Let’s begin by examining these similarities, which was precipitated by an irrational national obsession with the value of real estate, followed by an “the ends justifies the means” attitude on the part of borrowers and lenders alike. Because no one remembered that falling house prices could exist, anyone could qualify for a mortgage, and because everyone believed that real estate was a sure bet, no one was very concerned about it.

Defaults didn’t exist at this time because if you got into trouble you could just put your house on the market, have a bidding war, and make a sweet profit.

In this environment, lax underwriting standards and cheap mortgage debt combined with HELOC’s encourage Canadians Americans to borrow their fucking faces off, past the point of all reason.  Nobody noticed because they were all caught in the same mania and anyone who failed to display the same delusion was promptly laughed at, shunned and ostracized.

Canada was one of the few industrialized nations in 2008 and 2010 that had a mortgage bubble but refused to allow any reason to disturb our collective agreement that everything was fine. Except of course the 16% drop in real estate in 3 months, but that was nothing after the $114 billion in liquidity support and $69 Billion in loans CMHC purchased during the time. After this event the Canadian Banks continued their exceptional underwriting standards.

Nearly all Canadian provinces have recourse mortgages which means not that much when it comes to people making endless payments on a house that is worth much less than they paid for it.

As Canadian mortgage regulation has become more stringent, and buyers more and more irrational, many buyer have turned to B lenders including but certainly not limited to Home Capital Group.

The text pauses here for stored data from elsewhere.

(** * Operator cost model of the auto-parallel planner

    Shallow embedding of
    [mindspore/ccsrc/parallel/auto_parallel/operator_costmodel.h]:
    the [OperatorCost] base class, its sixteen concrete cost classes, the
    constructor that pre-fills the configuration vectors, and the six cost
    queries, together with the properties the specification states about
    them.  A second part embeds the repeat operator of the dataset pipeline,
    [mindspore/ccsrc/dataset/engine/datasetops/repeat_op.cc].

    C++ [double] is IEEE-754 binary64, embedded with the axiom-free
    [spec_float] of the standard library; [std::vector] is a list indexed
    with stdpp's lookup and insert; [size_t] byte widths are [N]; the
    [int32_t] stage id is a [Z]. *)

From Stdlib Require Import ZArith NArith Lia String.
From Stdlib Require Import Floats.SpecFloat.
From stdpp Require Import base list.

Local Open Scope Z_scope.

(** ** Doubles *)

Module Double.

Definition double : Type := spec_float.

Definition prec : Z := 53.
Definition emax : Z := 1024.

(** [a + b] and [a * b] on doubles, round to nearest even. *)
Definition add (a b : double) : double := SFadd prec emax a b.
Definition mul (a b : double) : double := SFmul prec emax a b.

(** Conversion of an integer to double ([static_cast<double>], and the
    implicit conversion in [result *= vec[i]]). *)
Definition of_Z (z : Z) : double := binary_normalize prec emax z 0 false.
Definition of_N (n : N) : double := of_Z (Z.of_N n).

(** The literal [0.0]. *)
Definition zero : double := S754_zero false.

(** [x] with a zero of either sign replaced by [0.0]. *)
Definition unsigned_zero (x : double) : double :=
  match x with
  | S754_zero _ => zero
  | _ => x
  end.

End Double.

Abbreviation double := Double.double.

(** ** Constants and helpers of the header *)

Definition MAXIMUM_INPUT_NUMBER : nat := 100.
Definition DEFAULT_DATA_TYPE_LENGTH : N := 4%N.

(** [ListProduct]: [result = 1; for i: result *= vec[i]; return result]. *)
Definition ListProduct (vec : list Z) : double :=
  fold_left (fun result x => Double.mul result (Double.of_Z x)) vec (Double.of_Z 1).

(** The number of elements of a tensor of shape [vec], as an integer. *)
Definition element_count (vec : list Z) : Z := fold_left Z.mul vec 1.

(** ** The object *)

(** The concrete classes deriving from [OperatorCost]. *)
Inductive CostClass : Type :=
| MatMulCost
| ActivationCost
| SoftmaxCost
| TmpIdentityCost
| BatchParallelCost
| VirtualDatasetCost
| GeneratorBaseCost
| PReLUCost
| OneHotCost
| SoftmaxCrossEntropyWithLogitsCost
| ReshapeCost
| ArithmeticCost
| L2NormalizeCost
| ReduceMethodCost
| ReduceMeanCost
| GetNextCost.

(** Data members of a cost object.  The first three are the protected
    members of [OperatorCost]; [cross_batch_] is the member that
    [ReduceMethodCost] adds (and [ReduceMeanCost] inherits).  Objects of the
    other classes have no such member: the model carries the field at its
    initial value and none of their methods reads it. *)
Record OperatorCost : Type := mkOperatorCost {
  is_parameter_ : list bool;
  inputs_type_lengths_ : list N;
  outputs_type_lengths_ : list N;
  cross_batch_ : bool
}.

(** One iteration of the constructor's loop: three [push_back]s. *)
Definition ctor_push (self : OperatorCost) : OperatorCost :=
  {| is_parameter_ := is_parameter_ self ++ [false];
     inputs_type_lengths_ := inputs_type_lengths_ self ++ [DEFAULT_DATA_TYPE_LENGTH];
     outputs_type_lengths_ := outputs_type_lengths_ self ++ [DEFAULT_DATA_TYPE_LENGTH];
     cross_batch_ := cross_batch_ self |}.

(** [for (size_t i = 0; i < MAXIMUM_INPUT_NUMBER; ++i) { ... }] *)
Fixpoint ctor_loop (n : nat) (self : OperatorCost) : OperatorCost :=
  match n with
  | O => self
  | S n' => ctor_loop n' (ctor_push self)
  end.

(** [OperatorCost::OperatorCost()], run by the defaulted constructor of every
    derived class; the vectors start empty and [cross_batch_] starts at its
    default member initialiser [false]. *)
Definition OperatorCost_ctor : OperatorCost :=
  ctor_loop MAXIMUM_INPUT_NUMBER
    {| is_parameter_ := []; inputs_type_lengths_ := [];
       outputs_type_lengths_ := []; cross_batch_ := false |}.

(** The two inline accessors. *)
Definition inputs_type_lengths (self : OperatorCost) : list N := inputs_type_lengths_ self.
Definition outputs_type_lengths (self : OperatorCost) : list N := outputs_type_lengths_ self.

(** [void set_cross_batch(bool cb) { cross_batch_ = cb; }] *)
Definition set_cross_batch (cb : bool) (self : OperatorCost) : OperatorCost :=
  {| is_parameter_ := is_parameter_ self;
     inputs_type_lengths_ := inputs_type_lengths_ self;
     outputs_type_lengths_ := outputs_type_lengths_ self;
     cross_batch_ := cb |}.

(** ** Configuration calls

    [set_is_parameter] and [SetInputAndOutputTypeLength] are declared in the
    header and defined in [operator_costmodel.cc]. *)

(** Slot-wise assignment [dst[i] = src[0]; dst[i+1] = src[1]; ...]; a slot
    beyond the end of [dst] is not written. *)
Fixpoint assign_slots {A : Type} (i : nat) (src dst : list A) : list A :=
  match src with
  | [] => dst
  | x :: src' => assign_slots (S i) src' (<[i:=x]> dst)
  end.

(** Modelled from the spec: the body of [OperatorCost::set_is_parameter]
    (in [operator_costmodel.cc]).  "Replaces the is-parameter classification
    for inputs 0..len(flags)-1." *)
Definition set_is_parameter (is_parameter : list bool) (self : OperatorCost) : OperatorCost :=
  {| is_parameter_ := assign_slots 0 is_parameter (is_parameter_ self);
     inputs_type_lengths_ := inputs_type_lengths_ self;
     outputs_type_lengths_ := outputs_type_lengths_ self;
     cross_batch_ := cross_batch_ self |}.

(** Modelled from the spec: the body of
    [OperatorCost::SetInputAndOutputTypeLength] (in
    [operator_costmodel.cc]).  "Replaces byte-width for inputs/outputs
    0..len-1 respectively; untouched slots keep the byte-width default." *)
Definition SetInputAndOutputTypeLength (input_lengths output_lengths : list N)
    (self : OperatorCost) : OperatorCost :=
  {| is_parameter_ := is_parameter_ self;
     inputs_type_lengths_ := assign_slots 0 input_lengths (inputs_type_lengths_ self);
     outputs_type_lengths_ := assign_slots 0 output_lengths (outputs_type_lengths_ self);
     cross_batch_ := cross_batch_ self |}.

(** ** Cost queries *)

(** The four primitives a class may define out of line. *)
Inductive Primitive : Type :=
| ForwardComm
| BackwardComm
| ForwardMemory
| BackwardMemory.

Section Queries.

(** The tensor descriptor type of [parallel/tensor_layout/tensor_info.h];
    the header only passes descriptors through. *)
Variable TensorInfo : Type.

(** A [const] member function taking [(inputs, outputs, stage_id)]. *)
Definition Formula : Type :=
  OperatorCost -> list TensorInfo -> list TensorInfo -> Z -> double.

(** The member functions the header declares without a body; [body C p] is
    the definition of primitive [p] that class [C] itself provides in
    [operator_costmodel.cc].  They are [const]: they read the data members
    and their arguments and return a double. *)
Variable body : CostClass -> Primitive -> Formula.

Definition GetForwardCommCost (C : CostClass) : Formula :=
  fun self inputs outputs stage_id =>
  match C with
  | MatMulCost => body MatMulCost ForwardComm self inputs outputs stage_id
  | ActivationCost => body ActivationCost ForwardComm self inputs outputs stage_id
  | SoftmaxCost => body SoftmaxCost ForwardComm self inputs outputs stage_id
  | TmpIdentityCost => body TmpIdentityCost ForwardComm self inputs outputs stage_id
  | BatchParallelCost => Double.zero
  | VirtualDatasetCost => Double.zero
  | GeneratorBaseCost => Double.zero
  | PReLUCost => body PReLUCost ForwardComm self inputs outputs stage_id
  | OneHotCost => body OneHotCost ForwardComm self inputs outputs stage_id
  | SoftmaxCrossEntropyWithLogitsCost =>
      body SoftmaxCrossEntropyWithLogitsCost ForwardComm self inputs outputs stage_id
  | ReshapeCost => body ReshapeCost ForwardComm self inputs outputs stage_id
  | ArithmeticCost => Double.zero
  | L2NormalizeCost => Double.zero
  | ReduceMethodCost => body ReduceMethodCost ForwardComm self inputs outputs stage_id
  | ReduceMeanCost => (* inherited *)
      body ReduceMethodCost ForwardComm self inputs outputs stage_id
  | GetNextCost => Double.zero
  end.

There is a fantastic and vibrant shadow economy of lenders that advertise on almost every street corner with their signs, on craigslist and kijiji, and through mortgage broker networks. If you want a house someone will almost certainly finance it. There is even a healthy secondary private market for mortgages in default which are bought at par by shady lenders who “help” borrowers by getting them to sign new mortgage with predatory terms and fees. But let’s not think about that. In response to the new regulations borrowers and lenders alike have found ways to get their freak on or buy a house which ever you prefer.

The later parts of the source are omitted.